La capacité de production d’électricité à partir de charbon augmente au Japon depuis les années 1960 et le pays continue d’investir dans de nouvelles centrales. Le charbon, importé majoritairement d’Australie, représente ainsi 25% du mix énergétique actuel mais aussi du mix prévu en 2030 : contrairement aux autres pays du G7, le Japon ne s’engage pas sur une trajectoire de sortie et promeut ses technologies dites de “charbon propre”, sur son sol comme à l’export. La dépendance domestique à cette énergie est de plus en plus critiquée par la communauté internationale et les ONG. Au sein du gouvernement, les oppositions entre le ministère de l’environnement et celui de l’industrie et de l’énergie sont de plus en plus visibles. Une partie du secteur privé et de la population commencent à manifester leur défiance vis à vis de cette énergie.

Le Japon mise toujours sur le charbon pour satisfaire sa demande énergétique

Un mix énergétique très dépendant du charbon, aujourd’hui et en 2030

Centrale à charbonEn 2017, le charbon est la deuxième source d’énergie du Japon (25,1%), derrière le pétrole (39%). Le charbon fournit ainsi 32,7% des besoins de production d’électricité, contre 26% avant la catastrophe de Fukushima en 2011. L’arrêt du parc nucléaire a conduit à une augmentation temporaire du recours au charbon. Cependant, même en 2030, selon l’hypothèse retenue par le gouvernement de redémarrage des centrales nucléaires et de développement des énergies renouvelables, la part du charbon restera strictement la même qu’en 2010 : 26% du mix électrique. Dans le mix énergétique total, elle sera même plus importante en 2030 qu’en 2010 (25% contre 22%) alors que les parts du gaz naturel et du pétrole auront été réduites.

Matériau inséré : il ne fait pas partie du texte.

Lemma lower_ascii_is_ascii (c : ascii) :
  (N_of_ascii (lower_ascii c) <? 128)%N = (N_of_ascii c <? 128)%N.
Proof. destruct c as [[] [] [] [] [] [] [] []]; reflexivity. Qed.

(** Lowering ASCII text gives ASCII text. *)
Lemma lower_is_ascii (s : string) : is_ascii (lower s) = is_ascii s.
Proof.
  induction s as [|c s IH]; [reflexivity|].
  cbn [lower]. now rewrite !is_ascii_cons, lower_ascii_is_ascii, IH.
Qed.

(** The segments of ASCII text are ASCII text. *)
Lemma split_is_ascii (s : string) :
  is_ascii s = true -> forallb is_ascii (split "." s) = true.
Proof.
  induction s as [|c s IH]; [reflexivity|].
  rewrite is_ascii_cons. intros H. apply andb_prop in H as [Hc Hs].
  specialize (IH Hs). cbn [split].
  destruct (Ascii.eqb c "."); [exact IH|].
  destruct (split "." s) as [|h t]; cbn [forallb] in *.
  - now rewrite is_ascii_cons, Hc.
  - apply andb_prop in IH as [Hh Ht]. now rewrite is_ascii_cons, Hc, Hh, Ht.
Qed.

(** X14: for a filename of ASCII characters, the inferred extension does not
    depend on the letter case of the filename, is itself in lower case, and
    is ASCII text. *)
Theorem file_ext_ignores_case (name : string)
    (Hascii : is_ascii name = true) :
  file_ext_of (lower name) = file_ext_of name /\
  lower (file_ext_of name) = file_ext_of name /\
  is_ascii (file_ext_of name) = true.
Proof.
  unfold file_ext_of. split; [|split].
  - now rewrite split_lower, last_map_lower, lower_idempotent.
  - apply lower_idempotent.
  - rewrite lower_is_ascii.
    pose proof (split_is_ascii name Hascii) as H.
    pose proof (split_not_nil "." name) as N.
    induction (split "." name) as [|h [|h' t] IH]; [now elim N | |].
    + cbn [forallb] in H. now apply andb_prop in H as [H _].
    + cbn [forallb] in H. apply andb_prop in H as [_ H].
      apply IH; [exact H | discriminate].
Qed.

Lemma file_ext_ignores_case_witness :
  file_ext_of (lower "Home.Page.PNG") = file_ext_of "Home.Page.PNG" /\
  file_ext_of "Home.Page.PNG" = "png".
Proof.
  split; [|reflexivity].
  exact (proj1 (file_ext_ignores_case "Home.Page.PNG" eq_refl)).
Defined.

Une énergie à bas coût et facile à importer

Pour justifier son recours massif au charbon, le Japon, avance l’argument du coût - plus faible que celui des autres sources d’énergie- et la stabilité de l’approvisionnement, dans un contexte où le pays a dû rapidement, après Fukushima, trouver des solutions pour pallier l’arrêt du parc nucléaire. Le charbon consommé au Japon est entièrement importé (71% Australie, 12% Indonésie, 11% Russie) et le Japon ne s’interdit pas, dans sa politique en faveur de l’hydrogène, d’importer de l’hydrogène produit à partir de charbon, notamment en Australie. En réponse aux critiques sur l’impact climatique du charbon, le ministère de l’économie, du commerce et de l’industrie (METI), en charge de l’énergie, met en avant les solutions technologiques - les “centrales à charbon propres” (dont les technologies « ultra supercritiques » USC) et la capture et le stockage de carbone - pour soutenir l’idée d’un charbon zéro émission.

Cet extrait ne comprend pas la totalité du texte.